Na pesquisa, desenvolvida ao longo da última década, são indicados caminhos a seguir. Segundo André Dias Pereira, «o sistema português falha face ao médico, mas, paradoxalmente, falha especialmente perante o doente porque é muito difícil obter prova pelo dano e quando se alcança, os valores de indemnização são modestos. Deve-se apostar num sistema legal que recompense as vítimas de forma célere e crie condições para o estudo do erro médico e desenvolver um direito disciplinar mais rigoroso».

Outro problema analisado no espaço da Tese orientada pelos catedráticos da FDUC, Guilherme de Oliveira e Sinde Monteiro, prende-se com a prática médica moderna, altamente complexa e geradora de “acidentes normais”, em que bastam pequenas falhas no âmbito desta complexidade para acontecerem catástrofes (mortes por infeções hospitalares, por troca de medicamentos ou pelos riscos inerentes à atividade médica, etc.). Se «replicarmos os valores do Instituto de Medicina Americano para Portugal, concluímos que há um número de mortes evitáveis superior a mil por ano e inúmeros casos de grandes incapacidades e outros danos em pacientes», concretiza o investigador.

O estudo observou ainda os Sistemas Legais de Responsabilidade Médica de toda a Europa e concluiu que o modelo francês é o mais equilibrado e é um exemplo a seguir. «Uma comissão de litígio constituída por magistrados e peritos médicos, num prazo de seis meses, apura a responsabilidade do médico, ou não, e em caso de grande incapacidade, o paciente recebe um apoio do Estado, através de um Fundo Nacional para as vítimas de infeções nosocomiais e acidentes médicos. Cria-se um clima de confiança entre as partes, procurando a colaboração do médico na identificação das causas do acidente e dos maus médicos e, sobretudo, apoia eficazmente os doentes”, explica.
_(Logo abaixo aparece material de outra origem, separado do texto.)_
(* ===== verification/Roots.v ===== *)
(** * Explicit roots

    [register_root_range] and [unregister_root_range] of src/src/GCManager.cpp,
    [register_root_object] / [unregister_root_object], [ScopedRootRange] and
    [ScopedRootObject] of src/include/gc/GCManager.hpp, and [gc_root] of
    src/include/gc/gc_root.hpp, whose word lives in memory at the address of
    the handle. *)

From S2P Require Import Prelude Words Memory OrdMap Chunk Manager Heap Scanner Mark.
From S2P Require Import Finalize WeakRefs Sweep Threads Collect CollectSpec.

(** [std::swap(start, finish)] when out of order. *)
Definition normalize_range (begin end_ : Z) : RootRange :=
  if end_ <? begin then {| rr_begin := end_; rr_end := begin |}
  else {| rr_begin := begin; rr_end := end_ |}.

Definition empty_range (begin end_ : Z) : bool := (begin =? 0) || (end_ =? 0) || (begin =? end_).

(** [find_if] and [erase]. *)
Fixpoint erase_first {A} `{EqDecision A} (x : A) (l : list A) : list A :=
  match l with
  | [] => []
  | y :: l' => if decide (y = x) then l' else y :: erase_first x l'
  end.

Section Roots.
Context {ASAN : AsanRuntime} (me : thread_id) (env : ParkEnv).

(** The range is published before the thread cooperates. *)
Definition register_root_range (begin end_ : Z) : proc unit :=
  if empty_range begin end_ then mret tt
  else
    locked_after me env
      (native_alloc;;
       modify (set_mgr (set_root_ranges (λ l, l ++ [normalize_range begin end_])))) (mret tt).

Definition unregister_root_range (begin end_ : Z) : proc unit :=
  if empty_range begin end_ then mret tt
  else
    locked me env
      (modify (set_mgr (set_root_ranges (erase_first (normalize_range begin end_))))).

Definition register_root_object (object sizeof_T : Z) : proc unit :=
  if object =? 0 then mret tt
  else register_root_range object (wrap64 (object + sizeof_T)).

Definition unregister_root_object (object sizeof_T : Z) : proc unit :=
  if object =? 0 then mret tt
  else unregister_root_range object (wrap64 (object + sizeof_T)).
End Roots.

(** ** [ScopedRootRange] *)

Record ScopedRootRange := { sr_begin : Z; sr_end : Z; sr_registered : bool }.

Definition ScopedRootRange_init : ScopedRootRange :=
  {| sr_begin := 0; sr_end := 0; sr_registered := false |}.

Section ScopedRange.
Context {ASAN : AsanRuntime} (me : thread_id) (env : ParkEnv).

(** The new range is registered before the old one is dropped. *)
Definition ScopedRootRange_reset (this : ScopedRootRange) (begin end_ : Z) : proc ScopedRootRange :=
  let register_new := negb (empty_range begin end_) in
  (if register_new then register_root_range me env begin end_ else mret tt);;
  (if sr_registered this then unregister_root_range me env (sr_begin this) (sr_end this) else mret tt);;
  mret {| sr_begin := begin; sr_end := end_; sr_registered := register_new |}.

Definition ScopedRootRange_new (begin end_ : Z) : proc ScopedRootRange :=
  ScopedRootRange_reset ScopedRootRange_init begin end_.

Definition ScopedRootRange_destroy (this : ScopedRootRange) : proc unit :=
  noexcept (ScopedRootRange_reset this 0 0;; mret tt).

Definition ScopedRootRange_begin (this : ScopedRootRange) : Z := sr_begin this.
Definition ScopedRootRange_end (this : ScopedRootRange) : Z := sr_end this.
Definition ScopedRootRange_bool (this : ScopedRootRange) : bool := sr_registered this.

(** The move constructor: the new object and what is left of the old one. *)
Definition ScopedRootRange_move (other : ScopedRootRange) : ScopedRootRange * ScopedRootRange :=
  (other, ScopedRootRange_init).

(** [this = std::move(other)] for distinct objects. *)
Definition ScopedRootRange_move_assign (this other : ScopedRootRange)
    : proc (ScopedRootRange * ScopedRootRange) :=
  noexcept (ScopedRootRange_reset this 0 0;; mret (other, ScopedRootRange_init)).
End ScopedRange.

(** ** [ScopedRootObject]: the state is [object_] *)

Section ScopedObject.
Context {ASAN : AsanRuntime} (me : thread_id) (env : ParkEnv) (sizeof_T : Z).

Definition ScopedRootObject_reset (object_ object : Z) : proc Z :=
  (if negb (object =? 0) then register_root_object me env object sizeof_T else mret tt);;
  (if negb (object_ =? 0) then unregister_root_object me env object_ sizeof_T else mret tt);;
  mret object.

Definition ScopedRootObject_new (object : Z) : proc Z := ScopedRootObject_reset 0 object.
Definition ScopedRootObject_move (other : Z) : Z * Z := (other, 0).
Definition ScopedRootObject_get (object_ : Z) : Z := object_.
Definition ScopedRootObject_bool (object_ : Z) : bool := negb (object_ =? 0).

Definition ScopedRootObject_destroy (object_ : Z) : proc unit :=
  noexcept (ScopedRootObject_reset object_ 0;; mret tt).

Definition ScopedRootObject_move_assign (object_ other : Z) : proc (Z * Z) :=
  noexcept (ScopedRootObject_reset object_ 0;; mret (other, 0)).
End ScopedObject.

(** ** [gc_root]: [self] and [other] are addresses of handles *)

Definition sizeof_gc_root : Z := 8.

Definition read_word (a : Z) : M World Z := gets (λ w, load_word (mem w) a).

Section GcRoot.
Context {ASAN : AsanRuntime} (me : thread_id) (env : ParkEnv).

Definition register_self (self : Z) : proc unit := register_root_object me env self sizeof_gc_root.
Definition unregister_self (self : Z) : proc unit := noexcept (unregister_root_object me env self sizeof_gc_root).

(** [gc_root()] and [gc_root(nullptr)]; [gc_root(ptr)]. *)
Definition gc_root_null (self : Z) : proc unit := atomic (write_word self 0);; register_self self.
Definition gc_root_new (self ptr : Z) : proc unit := atomic (write_word self ptr);; register_self self.

Definition gc_root_copy (self other : Z) : proc unit :=
  ptr ← atomic (read_word other); gc_root_new self ptr.

Definition gc_root_move (self other : Z) : proc unit :=
  gc_root_copy self other;; atomic (write_word other 0).

Definition gc_root_destroy (self : Z) : proc unit := unregister_self self.

Definition gc_root_assign (self other : Z) : proc unit :=
  if self =? other then mret tt
  else ptr ← atomic (read_word other); atomic (write_word self ptr).

Definition gc_root_move_assign (self other : Z) : proc unit :=
  if self =? other then mret tt
  else ptr ← atomic (read_word other); atomic (write_word self ptr);; atomic (write_word other 0).

Definition gc_root_assign_ptr (self ptr : Z) : proc unit := atomic (write_word self ptr).
Definition gc_root_assign_null (self : Z) : proc unit := atomic (write_word self 0).
Definition gc_root_reset (self ptr : Z) : proc unit := atomic (write_word self ptr).

Definition gc_root_get (self : Z) : proc Z := atomic (read_word self).
Definition gc_root_bool (self : Z) : proc bool := ptr ← gc_root_get self; mret (negb (ptr =? 0)).
End GcRoot.

(** ** Lemmas *)

Abbreviation root_ranges w := (registered_root_ranges_ (mgr w)).

Lemma erase_first_perm {A} `{EqDecision A} (x : A) l : x ∈ l → x :: erase_first x l ≡ₚ l.
Proof.
  induction l as [|y l IH]; [by intros ?%elem_of_nil|]. simpl. case_decide as Hx; [by subst|].
  intros [?|Hin]%elem_of_cons; [congruence|]. rewrite <-(IH Hin) at 2. apply Permutation_swap.
Qed.

Lemma erase_first_snoc {A} `{EqDecision A} (x : A) l : erase_first x (l ++ [x]) ≡ₚ l.
Proof.
  apply (Permutation_cons_inv (a := x)). rewrite erase_first_perm by set_solver.
  by rewrite Permutation_app_comm.
Qed.

(** The ranges of a world changed by [f]. *)
Definition with_ranges (f : list RootRange → list RootRange) (w : World) : World :=
  set_mgr (set_root_ranges f) w.

Lemma with_ranges_wf f w : heap_wf w → heap_wf (with_ranges f w).
Proof. by apply heap_wf_ext. Qed.

#[export] Hint Resolve with_ranges_wf : gc.

Section RootsAlone.
Context {ASAN : AsanRuntime} (me : thread_id) (env : ParkEnv).

Lemma register_root_range_ok w b e :
  may_run me w = true → oom w = [] →
  exec (register_root_range me env b e) w =
  Ret tt (if empty_range b e then w else with_ranges (λ l, l ++ [normalize_range b e]) w).
Proof.
  intros Hrun Ho. unfold register_root_range. destruct (empty_range b e); [done|].
  rewrite (exec_locked_after me env _ _ w (with_ranges (λ l, l ++ [normalize_range b e]) w)); [done| |done].
  by mstep (native_alloc_ok w Ho).
Qed.

Lemma register_root_range_cases w b e :
  may_run me w = true →
  (∃ o, exec (register_root_range me env b e) w =
     Ret tt (if empty_range b e then w else with_ranges (λ l, l ++ [normalize_range b e]) (with_oom o w)) ∧
     (true ∈ o → may_fail w)) ∨
  (∃ o, exec (register_root_range me env b e) w = Throw bad_alloc (with_oom o w) ∧ may_fail w).
Proof.
  intros Hrun. unfold register_root_range.
  destruct (empty_range b e); [left; exists []; split; [done|by intros ?%elem_of_nil]|].
  destruct (native_alloc_cases w) as [(o & E & Ho)|(o & E & Hf)].
  - left. exists o. split; [|done].
    rewrite (exec_locked_after me env _ _ w
      (with_ranges (λ l, l ++ [normalize_range b e]) (with_oom o w))); [done| |done].
    by mstep E.
  - right. exists o. split; [|done]. unfold locked_after, enter. simpl.
    unfold mbind, M_bind. by rewrite E.
Qed.

Lemma unregister_root_range_ok w b e :
  may_run me w = true →
  exec (unregister_root_range me env b e) w =
  Ret tt (if empty_range b e then w else with_ranges (erase_first (normalize_range b e)) w).
Proof.
  intros Hrun. unfold unregister_root_range. destruct (empty_range b e); [done|].
  by rewrite exec_locked.
Qed.
End RootsAlone.

(** ** [ScopedRootRange] on a running world *)

Section ScopedAlone.
Context {ASAN : AsanRuntime} (me : thread_id) (env : ParkEnv) (this : ScopedRootRange) (w : World).
Context (Hrun : may_run me w = true).
Let old := normalize_range (sr_begin this) (sr_end this).
Let owned := if sr_registered this then [old] else [].
Context (Hold : sr_registered this = true →
  empty_range (sr_begin this) (sr_end this) = false ∧ old ∈ root_ranges w).

Lemma scoped_reset_empty :
  ∃ w', exec (ScopedRootRange_reset me env this 0 0) w =
      Ret {| sr_begin := 0; sr_end := 0; sr_registered := false |} w' ∧
    owned ++ root_ranges w' ≡ₚ root_ranges w.
Proof.
  unfold ScopedRootRange_reset. change (empty_range 0 0) with true. cbn [negb]. rewrite exec_bind.
  change (exec (mret tt) w) with (@Ret World unit tt w). cbv beta iota. rewrite exec_bind.
  unfold owned. destruct (sr_registered this).
  - destruct Hold as [He Hin]; [done|]. rewrite unregister_root_range_ok, He by done.
    eexists. split; [done|]. simpl. by apply erase_first_perm.
  - by exists w.
Qed.

Lemma scoped_reset_cases b e :
  (∃ w', exec (ScopedRootRange_reset me env this b e) w =
       Ret {| sr_begin := b; sr_end := e; sr_registered := negb (empty_range b e) |} w' ∧
     owned ++ root_ranges w' ≡ₚ (if empty_range b e then [] else [normalize_range b e]) ++ root_ranges w) ∨
  (∃ o, exec (ScopedRootRange_reset me env this b e) w = Throw bad_alloc (with_oom o w) ∧ may_fail w).
Proof.
  unfold ScopedRootRange_reset. destruct (empty_range b e) eqn:Ee; cbn [negb].
  - left. rewrite exec_bind. change (exec (mret tt) w) with (@Ret World unit tt w). cbv beta iota. rewrite exec_bind.
    unfold owned. destruct (sr_registered this).
    + destruct Hold as [He Hin]; [done|]. rewrite unregister_root_range_ok, He by done.
      eexists. split; [done|]. simpl. by apply erase_first_perm.
    + by exists w.
  - rewrite exec_bind. destruct (register_root_range_cases me env w b e Hrun) as [(o & E & _)|(o & E & Hf)].
    2:{ right. exists o. rewrite E. done. }
    left. rewrite E, Ee. set (w1 := with_ranges (λ l, l ++ [normalize_range b e]) (with_oom o w)).
    rewrite exec_bind. unfold owned. destruct (sr_registered this).
    + destruct Hold as [He Hin]; [done|]. rewrite unregister_root_range_ok, He by done.
      eexists. split; [done|]. simpl. fold old. rewrite erase_first_perm by (apply elem_of_app; by left).
      by rewrite Permutation_app_comm.
    + eexists. split; [done|]. simpl. by rewrite Permutation_app_comm.
Qed.
End ScopedAlone.

(** ** What a registered range protects *)

(** A word of a registered range that points into a block keeps it alive. *)
Lemma range_live {ASAN : AsanRuntime} env me w r a k b :
  r ∈ root_ranges w → a ∈ scan_addrs (rr_begin r) (rr_end r) →
  find_block_locked (allocations w) (load_word (mem w) a) = Some (k, b) →
  live env me w k.
Proof.
  intros Hr Ha Hf. eapply reach_root; [|done]. unfold roots_of, root_candidates.
  rewrite !elem_of_app. right. right. apply list_elem_of_bind. exists r. split; [|done].
  apply list_elem_of_fmap. eauto.
Qed.

(** The word of a live [gc_root] is scanned. *)
Lemma gc_root_scanned {ASAN : AsanRuntime} self :
  (word_size | self) → 0 < self → self + sizeof_gc_root <= SIZE_MAX →
  region_is_poisoned self word_size = false →
  let r := normalize_range self (wrap64 (self + sizeof_gc_root)) in
  empty_range self (wrap64 (self + sizeof_gc_root)) = false ∧ self ∈ scan_addrs (rr_begin r) (rr_end r).
Proof.
  unfold sizeof_gc_root, word_size. intros Hal Hpos Hmax Hp.
  rewrite wrap64_size by (unfold is_size; lia). unfold empty_range, normalize_range.
  destruct (Z.eqb_spec self 0), (Z.eqb_spec (self + 8) 0), (Z.eqb_spec self (self + 8)),
    (Z.ltb_spec (self + 8) self); try lia.
  split; [done|]. apply elem_of_scan_addrs. simpl. unfold word_size. split_and!; try done; lia.
Qed.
Foi igualmente avaliado o “Consentimento Informado”, tendo-se observado que nem sempre os doentes são informados sobre os riscos, as alternativas e os efeitos secundários de um determinado tratamento ou cirurgia. Quando o doente não tem essa informação, «a prática é ilícita e se houver danos o paciente tem de ser indemnizado. P. ex., se um doente vai fazer cirurgia oftalmológica a Laser, tem de ser informado sobre os riscos de cegueira. A relação médico-doente tornou-se muito tecnológica, muito impessoal e o consentimento informado é um momento de repersonalização dessa relação», conclui o investigador, membro (suplente) do Conselho Nacional de Ética para as Ciências da Vida.